集まってるんだけど

 朝の会に移るために園庭の片付けをしていると、遠くから保育者を呼ぶ声が聞こえた。

 明希「先生。朝の会やんないの?」

 保育者「え?今からやるけど。」

 明希「もうみんな集まってるんだけど。」

 慌ててホールに駆けつけると、机と椅子のセッティングを終え、保育者が来るのを待っている子どもたち。

 保育者「早いじゃない。さっき『朝の会だよ』って声を掛けたばかりなのに。」

 子どもたち「だって今日は、外の日の話と紙芝居の話をするんでしょ。」

 そういえば、先ほど「今日の朝の会は何をするの?」と尋ねてきた子には保育者の考えを伝えたのだが、それがいつの間にか、クラスのみんなへと伝わっていて、こうやって朝の会を楽しみに集まってくれていた。

 子ども「外の日の体操考えなきゃね。」

 子ども「それが決まればおしまい。やっとみんな(保護者)を呼べるね。
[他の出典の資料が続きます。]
Lemma handle_paid time ev r info m w acc ds ac b n ok db :
  at_round r info m w acc ds ac db → sole info m →
  ev = ContributionMade r b (recipient info) n ∨ ev = DepositDeducted r b (recipient info) n ok →
  ∃ db', handle time ev db = Some db' ∧ at_round r info m w acc ds (push_new b ac) db'.
Proof.
  intros Hat Hsole Hev.
  assert (handle time ev db = for_of (λ y db, if decide (b ∈ actualContributors y) then Some db
    else save_Round (add_contributor b y) db) (rounds_of r (recipient info) db) db) as -> by by destruct Hev as [-> | ->].
  eapply (at_round_update _ _ _ _ _ _ _ _ _ (add_contributor b) (λ y, b ∈ actualContributors y)); [done.. |].
  intros Hin; by rewrite push_new_in.
Qed.

Lemma handle_defaulted time r info m w acc ds ac b db :
  at_round r info m w acc ds ac db → sole info m →
  ∃ db', handle time (ParticipantDefaulted r (recipient info) b) db = Some db' ∧
    at_round r info m w acc (push_new b ds) ac db'.
Proof.
  intros Hat Hsole.
  eapply (at_round_update _ _ _ _ _ _ _ _ _ (add_defaulter b) (λ y, b ∈ defaulters y)); [done.. |]. intros Hin. by rewrite push_new_in.
Qed.

(** The settlement of a round enters everybody who owes a contribution as a payer or as
    a defaulter. *)
Record entered v c (ps ds ac ds' ac' : list AccountId) : Prop := {
  entered_NoDup_ds : NoDup ds → NoDup ds';
  entered_NoDup_ac : NoDup ac → NoDup ac';
  entered_ds b : b ∈ ds' → b ∈ ds ∨ b ∈ ps ∧ owes v c b;
  entered_ds_mono b : b ∈ ds → b ∈ ds';
  entered_ac b : b ∈ ac → b ∈ ac';
  entered_all b : b ∈ ps → owes v c b → b ∈ ac' ∨ b ∈ ds';
}.

Lemma entered_cons v c p ps ds ac ds1 ac1 ds' ac' :
  entered v c [p] ds ac ds1 ac1 → entered v c ps ds1 ac1 ds' ac' → entered v c (p :: ps) ds ac ds' ac'.
Proof.
  intros [A1 A2 A3 A4 A5 A6] [B1 B2 B3 B4 B5 B6]. split; try by auto.
  - intros b [[?|[?%list_elem_of_singleton ?]]%A3|[? ?]]%B3; set_solver.
  - intros b [->|Hb]%elem_of_cons Ho; [|by apply B6]. destruct (A6 p) as [?|?]; [by left | done | left; auto | right; auto].
Qed.

Lemma index_settlement_one d r v info m w acc p ds ac db :
  let c := recipient info in
  at_round r info m w acc ds ac db → sole info m →
  indexes (events (settlement d r c v p)) db
    (λ db', ∃ ds' ac', at_round r info m w acc ds' ac' db' ∧ entered v c [p] ds ac ds' ac').
Proof.
  intros c Hat Hsole. unfold settlement. destruct (decide (owes v c p)) as [Ho|Ho].
  2: { apply indexes_nil. exists ds, ac. split; [done|]. split; set_solver. }
  assert (∀ n ok Q, (∀ db', at_round r info m w acc ds (push_new p ac) db' → Q db') →
    indexes [DepositDeducted r p c n ok] db Q) as Hpaid.
  { intros n ok Q HQ. apply indexes_one. intros now.
    destruct (handle_paid (Some now) (DepositDeducted r p c n ok) r info m w acc ds ac p n ok db) as (db' & ? & ?);
      [done | done | by right|]. eauto. }
  destruct (_ <? _).
  - assert (∀ ac' db', at_round r info m w acc ds ac' db' → (NoDup ac → NoDup ac') → (∀ b, b ∈ ac → b ∈ ac') →
      indexes [ParticipantDefaulted r c p] db' (λ db'', ∃ ds' ac', at_round r info m w acc ds' ac' db'' ∧
        entered v c [p] ds ac ds' ac')) as Hdef.
    { intros ac' db1 Hat1 Hnd Hsub. apply indexes_one. intros now.
      destruct (handle_defaulted (Some now) r info m w acc ds ac' p db1 Hat1 Hsole) as (db2 & ? & ?).
      exists db2. split; [done|]. exists (push_new p ds), ac'. split; [done|].
      split; try done; try (intros b; rewrite elem_of_push_new; set_solver). apply NoDup_push_new. }
    destruct (0 <? _).
    + apply (indexes_app [_] [_]). apply Hpaid. intros db' Hat'. apply (Hdef (push_new p ac)); [done | apply NoDup_push_new |].
      intros b Hb. apply elem_of_push_new. by right.
    + by apply (Hdef ac).
  - apply Hpaid. intros db' Hat'. exists ds, (push_new p ac). split; [done|].
    split; try done; try (intros b; rewrite ?elem_of_push_new; set_solver). apply NoDup_push_new.
Qed.

Lemma index_settlement d r v info m w acc ps ds ac db :
  let c := recipient info in
  at_round r info m w acc ds ac db → sole info m →
  indexes (events (ps ≫= settlement d r c v)) db
    (λ db', ∃ ds' ac', at_round r info m w acc ds' ac' db' ∧ entered v c ps ds ac ds' ac').
Proof.
  intros c. revert ds ac db. induction ps as [|p ps IH]; intros ds ac db Hat Hsole.
  { apply indexes_nil. exists ds, ac. split; [done|]. split; set_solver. }
  rewrite bind_cons, events_app. apply indexes_app. eapply indexes_mono; [by eapply index_settlement_one|].
  intros db1 (ds1 & ac1 & Hat1 & H1). eapply indexes_mono; [by apply IH|].
  intros db2 (ds2 & ac2 & Hat2 & H2). exists ds2, ac2. split; [done | by eapply entered_cons].
Qed.

(** A deposit that the settlement changes is reported as deducted. *)
Lemma settlement_deducted d r c l v v' b :
  settled (contribution_amount d) c l v v' → 0 < contribution_amount d → deposits_ok v →
  default 0 (v_deposits v' !! b) = default 0 (v_deposits v !! b) ∨
  deducted (events (l ≫= settlement d r c v)) r b.
Proof.
  intros Hs Hamt Hok. rewrite (settled_deposits _ _ _ _ _ Hs b). case_decide as Ho; [|by left].
  destruct Ho as [Hb Ho]. destruct (decide (0 < default 0 (v_deposits v !! b))) as [Hpos|Hz].
  - right. apply list_elem_of_split in Hb as (l1 & l2 & ->). rewrite bind_app, bind_cons, !events_app.
    enough (∃ n ok, DepositDeducted r b c n ok ∈ events (settlement d r c v b)) as (n & ok & Hin)
      by (exists c, n, ok; set_solver).
    unfold settlement. rewrite decide_True by done. destruct (_ <? _); [rewrite (proj2 (Z.ltb_lt _ _)) by done|];
      do 2 eexists; by left.
  - left. destruct (v_deposits v !! b) as [n|] eqn:Hn; cbn in *; [|lia]. destruct (Hok _ _ Hn) as [[? ?] _]. lia.
Qed.
(** * Rounds of a running ROSCA *)

(** Two entities of the same ROSCA with the same participants and deposits. *)
Definition same_rosca x x' : Prop :=
  roscaId x' = roscaId x ∧ parameters x' = parameters x ∧ activeParticipants x' = activeParticipants x ∧
  eligibleParticipants x' = eligibleParticipants x ∧ totalSecurityDeposits x' = totalSecurityDeposits x.

Lemma same_rosca_fits x x' :
  Rosca_fits x = true → same_rosca x x' → Int (currentRoundNumber x') = true → Rosca_fits x' = true.
Proof.
  intros Hfit (Hid & Hpar & _ & _ & Htot) Hn. injection Hpar as _ Hnum Hmin _ _ _ _ _.
  eapply fits_same; try done. rewrite Htot. by apply Rosca_fits_spec in Hfit as (_ & ? & _).
Qed.
(* ===== verification/RuntimeFilters.v ===== *)
(** The pallets of the runtime with the indices [construct_runtime!] gives them in
    [runtime/src/lib.rs], and the call filters [NormalFilter] and [ProxyType] of
    [runtime/src/configs/mod.rs]. *)

From S2P Require Import Prelude.

(** The pallets of [construct_runtime!], in its order. *)
Inductive pallet : Type :=
  | System | ParachainSystem | Timestamp | ParachainInfo | Proxy | Utility | Multisig | Scheduler | Preimage
  | Balances | TransactionPayment | Assets | Treasury
  | Sudo | ConvictionVoting | Referenda | Origins | Whitelist
  | Authorship | CollatorSelection | Session | Aura | AuraExt
  | XcmpQueue | PolkadotXcm | CumulusXcm | MessageQueue
  | Rosca.

#[export] Instance pallet_eq_dec : EqDecision pallet.
Proof. solve_decision. Defined.

(** The index of a pallet, which encodes its calls, events and errors. *)
Definition index (p : pallet) : Z :=
  match p with
  | System => 0
  | ParachainSystem => 1
  | Timestamp => 2
  | ParachainInfo => 3
  | Proxy => 4
  | Utility => 5
  | Multisig => 6
  | Scheduler => 7
  | Preimage => 8
  | Balances => 10
  | TransactionPayment => 11
  | Assets => 12
  | Treasury => 13
  | Sudo => 15
  | ConvictionVoting => 16
  | Referenda => 17
  | Origins => 18
  | Whitelist => 19
  | Authorship => 20
  | CollatorSelection => 21
  | Session => 22
  | Aura => 23
  | AuraExt => 24
  | XcmpQueue => 30
  | PolkadotXcm => 31
  | CumulusXcm => 32
  | MessageQueue => 33
  | Rosca => 40
  end.

(** [TreasuryInteriorLocation] names this pallet instance. *)
Definition TreasuryInteriorLocation_instance : Z := 13.

(** * Calls

    The calls of the pallets are declared by the pallets; of [pallet_proxy::Call] the
    filters distinguish four variants. *)
Class Calls : Type := {
  Call : pallet → Type;
  is_create_pure : Call Proxy → bool;
  is_kill_pure : Call Proxy → bool;
  is_remove_proxies : Call Proxy → bool;
  is_reject_announcement : Call Proxy → bool;
}.

(** They are different variants. *)
Class CallsLaws (K : Calls) : Prop := {
  reject_announcement_only c :
    is_reject_announcement c = true →
    is_create_pure c = false ∧ is_kill_pure c = false ∧ is_remove_proxies c = false;
}.

(** [pub enum ProxyType]. *)
Inductive ProxyType : Type := Any | NonTransfer | CancelProxy | Collator.

Section filters.
Context {K : Calls}.

(** [RuntimeCall]: a call of one of the pallets. *)
Definition RuntimeCall : Type := sigT Call.

(** [NormalFilter::contains]. *)
Definition NormalFilter_contains (c : RuntimeCall) : bool :=
  match c with
  | existT Proxy method => negb (is_create_pure method || is_kill_pure method || is_remove_proxies method)
  | _ => true
  end.

(** [ProxyType::filter]. *)
Definition ProxyType_filter (self : ProxyType) (c : RuntimeCall) : bool :=
  match self with
  | Any => true
  | NonTransfer => negb match c with existT Balances _ => true | _ => false end
  | CancelProxy =>
    match c with
    | existT Proxy method => is_reject_announcement method
    | existT Multisig _ => true
    | _ => false
    end
  | Collator =>
    match c with
    | existT CollatorSelection _ => true
    | existT Multisig _ => true
    | _ => false
    end
  end.

(** * Properties *)

Context {L : CallsLaws K}.
Implicit Types (c : RuntimeCall) (t : ProxyType).

(** The two narrow proxy types are narrower than [NonTransfer], which is narrower than
    [Any]. *)
Lemma ProxyType_filter_narrow t c : ProxyType_filter t c = true → t = Any ∨ ProxyType_filter NonTransfer c = true.
Proof. destruct t; [by left | by right |..]; right; destruct c as [[] ?]; done. Qed.

(** C30: what a proxy can do.  Every proxy type but [Any] refuses every call of the
    [Balances] pallet; a call that [CancelProxy] or [Collator] lets through passes the
    base call filter as well, so these proxies can neither create nor destroy pure
    proxies nor remove the proxies of the account; and [NonTransfer] refuses
    nothing but the [Balances] calls. *)
Theorem proxy_filters c t :
  (ProxyType_filter t c = true → t = Any ∨ projT1 c ≠ Balances) ∧
  (t = CancelProxy ∨ t = Collator → ProxyType_filter t c = true → NormalFilter_contains c = true ∧ projT1 c ≠ Utility) ∧
  (projT1 c ≠ Balances → ProxyType_filter NonTransfer c = true).
Proof.
  split_and!.
  - intros [->|H]%ProxyType_filter_narrow; [by left|right]. by destruct c as [[] ?].
  - intros [->| ->]; destruct c as [[] m]; try done. cbn. intros Hm.
    by apply reject_announcement_only in Hm as (-> & -> & ->).
  - by destruct c as [[] ?].
Qed.
End filters.

Lemma index_inj : Inj (=) (=) index.
Proof. intros p q. by destruct p, q. Qed.

(** The indices of the pallets are pairwise distinct and fit the byte they are
    encoded in, and the pallet instance that the treasury pays from is the treasury. *)
Lemma pallet_indices :
  (∀ p q, index p = index q → p = q) ∧ (∀ p, in_width u8_MAX (index p)) ∧
  (∀ p, index p = TreasuryInteriorLocation_instance ↔ p = Treasury).
Proof.
  split_and!; [apply index_inj | by intros [] |].
  intros p. split; [|by intros ->]. intros Hp. by apply index_inj.
Qed.

(** * Concrete calls *)

Inductive SampleProxyCall : Type :=
  | proxy | create_pure | kill_pure | remove_proxies | reject_announcement.
#[export] Instance SampleCalls : Calls := {|
  Call p := SampleProxyCall;
  is_create_pure m := match m with create_pure => true | _ => false end;
  is_kill_pure m := match m with kill_pure => true | _ => false end;
  is_remove_proxies m := match m with remove_proxies => true | _ => false end;
  is_reject_announcement m := match m with reject_announcement => true | _ => false end;
|}.
#[export] Instance SampleCalls_laws : CallsLaws SampleCalls.
Proof. split. by intros []. Qed.

Lemma proxy_filters_witness :
  let c : RuntimeCall := existT Proxy reject_announcement in
  ProxyType_filter CancelProxy c = true ∧ NormalFilter_contains (existT Proxy kill_pure) = false ∧
  (ProxyType_filter CancelProxy c = true → CancelProxy = Any ∨ projT1 c ≠ Balances) ∧
  (CancelProxy = CancelProxy ∨ CancelProxy = Collator → ProxyType_filter CancelProxy c = true →
    NormalFilter_contains c = true ∧ projT1 c ≠ Utility) ∧
  (projT1 c ≠ Balances → ProxyType_filter NonTransfer c = true).
Proof. intros c. do 2 (split; [done|]). apply (proxy_filters c CancelProxy). Defined.
(* ===== verification/RuntimeXcm.v ===== *)
(** Cross-chain assets and barriers: [runtime/src/configs/xcm_config.rs]. *)

From S2P Require Import Prelude RoscaTypes RuntimeFilters.

(** * Locations

    [xcm::latest] is outside this repository; of its [Location] the configuration uses
    [unpack], which gives the number of parents and the interior junctions, and of the
    junctions and the bodies the variants below; the rest of each is a parameter. *)
Class Xcm : Type := {
  BodyId : Type;
  BodyId_eq_dec :: EqDecision BodyId;
  Executive : BodyId;
  BodyPart : Type;
  BodyPart_eq_dec :: EqDecision BodyPart;
  OtherJunction : Type;
  OtherJunction_eq_dec :: EqDecision OtherJunction;
  (** [Fungibility], the quantity of an [Asset]. *)
  Fungibility : Type;
  (** The instructions other than the HRMP notifications, and the fields of those. *)
  OtherInstruction : Type;
}.

Section xcm.
Context {X : Xcm}.

Inductive Junction : Type :=
  | Parachain (id : Z)
  | PalletInstance (i : Z)
  | GeneralIndex (i : Z)
  | Plurality (id : BodyId) (part : BodyPart)
  | OtherJunc (j : OtherJunction).

#[global] Instance Junction_eq_dec : EqDecision Junction.
Proof. solve_decision. Defined.

(** A [Location]: its parents and its interior, as [unpack] returns them. *)
Definition Location : Type := Z * list Junction.

Record Asset : Type := mkAsset { asset_id : Location; fun_ : Fungibility }.

(** [USDC_PATH], [USDT_PATH], [UsdcLocation], [UsdtLocation] and [AssetsPalletLocation]. *)
Definition USDC_PATH : list Junction := [Parachain 1000; PalletInstance 50; GeneralIndex 1337].
Definition USDT_PATH : list Junction := [Parachain 1000; PalletInstance 50; GeneralIndex 1984].
Definition RelayLocation : Location := (1, []).
Definition UsdtLocation : Location := (1, [Parachain 1000; PalletInstance 50; GeneralIndex 1984]).
Definition UsdtPerSecond : Location * Z * Z := (UsdtLocation, 1000, 1000).
Definition UsdcLocation : Location := (1, [Parachain 1000; PalletInstance 50; GeneralIndex 1337]).
Definition UsdcPerSecond : Location * Z * Z := (UsdcLocation, 1000, 1000).
Definition AssetsPalletLocation : Location := (0, [PalletInstance (index Assets)]).

(** * [SupportedAssets] *)

(** [<SupportedAssets as Contains<Location>>::contains]. *)
Definition SupportedAssets_contains (location : Location) : bool :=
  bool_decide (location = (1, USDC_PATH)) || bool_decide (location = (1, USDT_PATH)).

(** [MaybeEquivalence::convert]. *)
Definition convert (location : Location) : option Z :=
  if bool_decide (location = (1, USDC_PATH)) then Some 1337
  else if bool_decide (location = (1, USDT_PATH)) then Some 1984
  else None.

(** [MaybeEquivalence::convert_back]. *)
Definition convert_back (asset_id : Z) : option Location :=
  if asset_id =? 1337 then Some UsdcLocation
  else if asset_id =? 1984 then Some UsdtLocation
  else None.

(** * [AssetHubAssets] *)

(** [ContainsPair<Asset, Location>]. *)
Definition AssetHubAssets_contains_pair (asset : Asset) (source : Location) : bool :=
  let asset_hub : Location := (1, [Parachain 1000]) in
  if bool_decide (asset_hub ≠ source) then false else SupportedAssets_contains (asset_id asset).

(** [Contains<(Location, Vec<Asset>)>]. *)
Definition AssetHubAssets_contains (item : Location * list Asset) : bool :=
  let '(_, assets) := item in forallb (λ asset, SupportedAssets_contains (asset_id asset)) assets.

(** * Location filters *)

Definition ParentOrParentsExecutivePlurality_contains (location : Location) : bool :=
  match location with
  | (1, []) => true
  | (1, [Plurality id _]) => bool_decide (id = Executive)
  | _ => false
  end.

Definition AssetHubParachain_contains (location : Location) : bool :=
  match location with
  | (1, [Parachain id]) => id =? 1000
  | _ => false
  end.

Definition ParentOrSiblings_contains (location : Location) : bool :=
  match location with
  | (1, []) => true
  | (1, [Parachain _]) => true
  | _ => false
  end.

(** * [AllowHrmpNotificationsFromRelayChain] *)

Inductive Instruction : Type :=
  | HrmpNewChannelOpenRequest (sender max_message_size max_capacity : Z)
  | HrmpChannelAccepted (recipient : Z)
  | HrmpChannelClosing (initiator sender recipient : Z)
  | OtherInst (i : OtherInstruction).

(** [ProcessMessageError], as far as it is raised here or by the matcher. *)
Inductive ProcessMessageError : Type := Unsupported | BadFormat.

(** [CreateMatcher] and [MatchXcm] of [xcm_builder]: a cursor on the instructions. *)
Class MatchXcm : Type := {
  Matcher : Type;
  matcher : list Instruction → Matcher;
  (** The instructions the cursor has not passed. *)
  remaining : Matcher → list Instruction;
  assert_remaining_insts : Matcher → Z → Matcher + ProcessMessageError;
  match_next_inst :
    Matcher → (Instruction → unit + ProcessMessageError) → Matcher + ProcessMessageError;
}.

(** A fresh cursor has passed nothing; [assert_remaining_insts] and [match_next_inst]
    check what they say. *)
Class MatchXcmLaws (Mx : MatchXcm) : Prop := {
  remaining_matcher l : remaining (matcher l) = l;
  assert_remaining_Ok m n : len (remaining m) = n → assert_remaining_insts m n = inl m;
  assert_remaining_Err m n : len (remaining m) ≠ n → assert_remaining_insts m n = inr BadFormat;
  match_next_nil m f : remaining m = [] → match_next_inst m f = inr BadFormat;
  match_next_Ok m f i l u :
    remaining m = i :: l → f i = inl u → ∃ m', match_next_inst m f = inl m' ∧ remaining m' = l;
  match_next_Err m f i l e : remaining m = i :: l → f i = inr e → match_next_inst m f = inr e;
}.

(** [should_execute]; it looks at the origin and the instructions only. *)
Definition should_execute {Mx : MatchXcm} (origin : Location) (instructions : list Instruction)
    : unit + ProcessMessageError :=
  if bool_decide (origin = (1, [])) then
    match assert_remaining_insts (matcher instructions) 1 with
    | inr e => inr e
    | inl m =>
      match match_next_inst m (λ inst,
        match inst with
        | HrmpNewChannelOpenRequest _ _ _ | HrmpChannelAccepted _ | HrmpChannelClosing _ _ _ => inl tt
        | OtherInst _ => inr BadFormat
        end) with
      | inr e => inr e
      | inl _ => inl tt
      end
    end
  else inr Unsupported.

(** * Properties *)

Lemma convert_contains l : SupportedAssets_contains l = bool_decide (is_Some (convert l)).
Proof. unfold SupportedAssets_contains, convert. repeat case_match; done. Qed.

Lemma convert_Some l i : convert l = Some i ↔ convert_back i = Some l.
Proof.
  unfold convert, convert_back. change UsdcLocation with (1, USDC_PATH). change UsdtLocation with (1, USDT_PATH).
  split; intros H.
  - repeat case_match; rewrite ?bool_decide_eq_true in *; by simplify_eq.
  - destruct (i =? 1337) eqn:E; [|destruct (i =? 1984) eqn:E'; [|done]]; simplify_eq.
    + rewrite bool_decide_true by done. f_equal. lia.
    + rewrite bool_decide_false, bool_decide_true by done. f_equal. lia.
Qed.

(** The foreign assets of the chain.  [convert] and [convert_back] are inverse to
    each other; the assets accepted are those that convert; and the ids they convert to
    are those of the payment assets of a ROSCA, each of which has its location on
    Asset Hub. *)
Lemma supported_assets l i :
  (convert l = Some i ↔ convert_back i = Some l) ∧
  (SupportedAssets_contains l = true ↔ is_Some (convert l)) ∧
  (is_Some (convert_back i) ↔ ∃ a, PaymentAssets_id a = i).
Proof.
  split_and!.
  - apply convert_Some.
  - rewrite convert_contains. by rewrite bool_decide_eq_true.
  - unfold convert_back. split.
    + intros [l' H]. repeat case_match; [exists USDC | exists USDT | done]; cbn; lia.
    + intros [[] <-]; by eexists.
Qed.

Lemma contains_payment l :
  SupportedAssets_contains l = true ↔ ∃ a, convert l = Some (PaymentAssets_id a).
Proof.
  rewrite convert_contains, bool_decide_eq_true. split; [|intros [a ->]; by eexists].
  unfold convert. intros [i H]. repeat case_match; simplify_eq; [by exists USDC | by exists USDT].
Qed.

Lemma AssetHubParachain_eq l : AssetHubParachain_contains l = true ↔ l = (1, [Parachain 1000]).
Proof.
  split; [|by intros ->]. destruct l as [n [|[id| | | |] [|]]]; cbn; repeat case_match; try done.
  intros ->%Z.eqb_eq. done.
Qed.

(** A transfer of reserve assets passes the filter when all of them are payment assets,
    wherever it comes from. *)
Lemma asset_hub_transfers item :
  AssetHubAssets_contains item = true ↔ ∀ x, x ∈ item.2 → ∃ a, convert (asset_id x) = Some (PaymentAssets_id a).
Proof.
  destruct item as [l assets]. cbn. rewrite forallb_forall.
  setoid_rewrite list_elem_of_In. by setoid_rewrite contains_payment.
Qed.

Context {Mx : MatchXcm} {Lx : MatchXcmLaws Mx}.

(** An instruction that tells of an HRMP channel. *)
Definition is_hrmp (i : Instruction) : bool := match i with OtherInst _ => false | _ => true end.

(** The free pass of the barrier is for a single HRMP notification from the relay chain
    and nothing else; another origin is refused as unsupported, and another message of the
    relay chain as badly formed. *)
Lemma should_execute_eq origin instructions :
  should_execute origin instructions =
    if bool_decide (origin = RelayLocation)
    then match instructions with [i] => if is_hrmp i then inl tt else inr BadFormat | _ => inr BadFormat end
    else inr Unsupported.
Proof.
  unfold should_execute, RelayLocation. case_bool_decide; [|done].
  destruct instructions as [|i [|i' l]].
  1,3: rewrite assert_remaining_Err; [done|rewrite remaining_matcher; unfold len; cbn; lia].
  rewrite assert_remaining_Ok by by rewrite remaining_matcher.
  destruct (is_hrmp i) eqn:Hi.
  - edestruct match_next_Ok as (m' & -> & _); [by rewrite remaining_matcher | by destruct i | done].
  - erewrite match_next_Err; [done | by rewrite remaining_matcher | by destruct i].
Qed.

End xcm.

(** * A concrete message format and matcher *)

#[export] Instance SampleXcm : Xcm := {|
  BodyId := Z; Executive := 1; BodyPart := unit; OtherJunction := Empty_set; Fungibility := Z;
  OtherInstruction := unit;
|}.

#[export] Instance SampleMatchXcm : MatchXcm (X := SampleXcm) := {|
  Matcher := list (Instruction (X := SampleXcm));
  matcher l := l;
  remaining l := l;
  assert_remaining_insts l n := if len l =? n then inl l else inr BadFormat;
  match_next_inst l f :=
    match l with
    | [] => inr BadFormat
    | i :: l => match f i with inl _ => inl l | inr e => inr e end
    end;
|}.
#[export] Instance SampleMatchXcm_laws : MatchXcmLaws SampleMatchXcm.
Proof.
  split; cbn.
  - done.
  - intros m n Hn%Z.eqb_eq. by rewrite Hn.
  - intros m n Hn%Z.eqb_neq. by rewrite Hn.
  - by intros m f ->.
  - intros m f i l u -> ->. eauto.
  - by intros m f i l e -> ->.
Qed.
」

 これで、みんながこうやって早く集まっていた理由が分かった。楽しみにしている外の日のことを、早く話したいからだった。

 「うちはさ、パパもママも見に来る。」「うちも。」「うちのお母さんは走れないって言ってるよ。」「うちのお母さんは大丈夫。走るの早いから。」

 自分の家族のことを話し出すと、子どもたちは止まらない。あっという間に話に花が咲く。

 きっと、保護者が来てくれることが楽しみなのだろう。子どもたちはとにかく見せたがり。認めてもらえる、褒めてもらえるという期待感。ましてや、ここまでみんなで考えてきた外の日なので、それを体験してもらいたいという思いは強いのだろう。

 準備体操はあっさり決まり、これで全ての種目が決まった。「パンフレット作りたい。」「マイク持って話(司会を)したい。」などの話しが出てきたので、また、これから相談していくことになった。

 子どもたち「子どもこれでやっとパパとママが呼べるよ。」

 ここまで楽しみにしている外の日。当日の晴天を祈る保育者だった。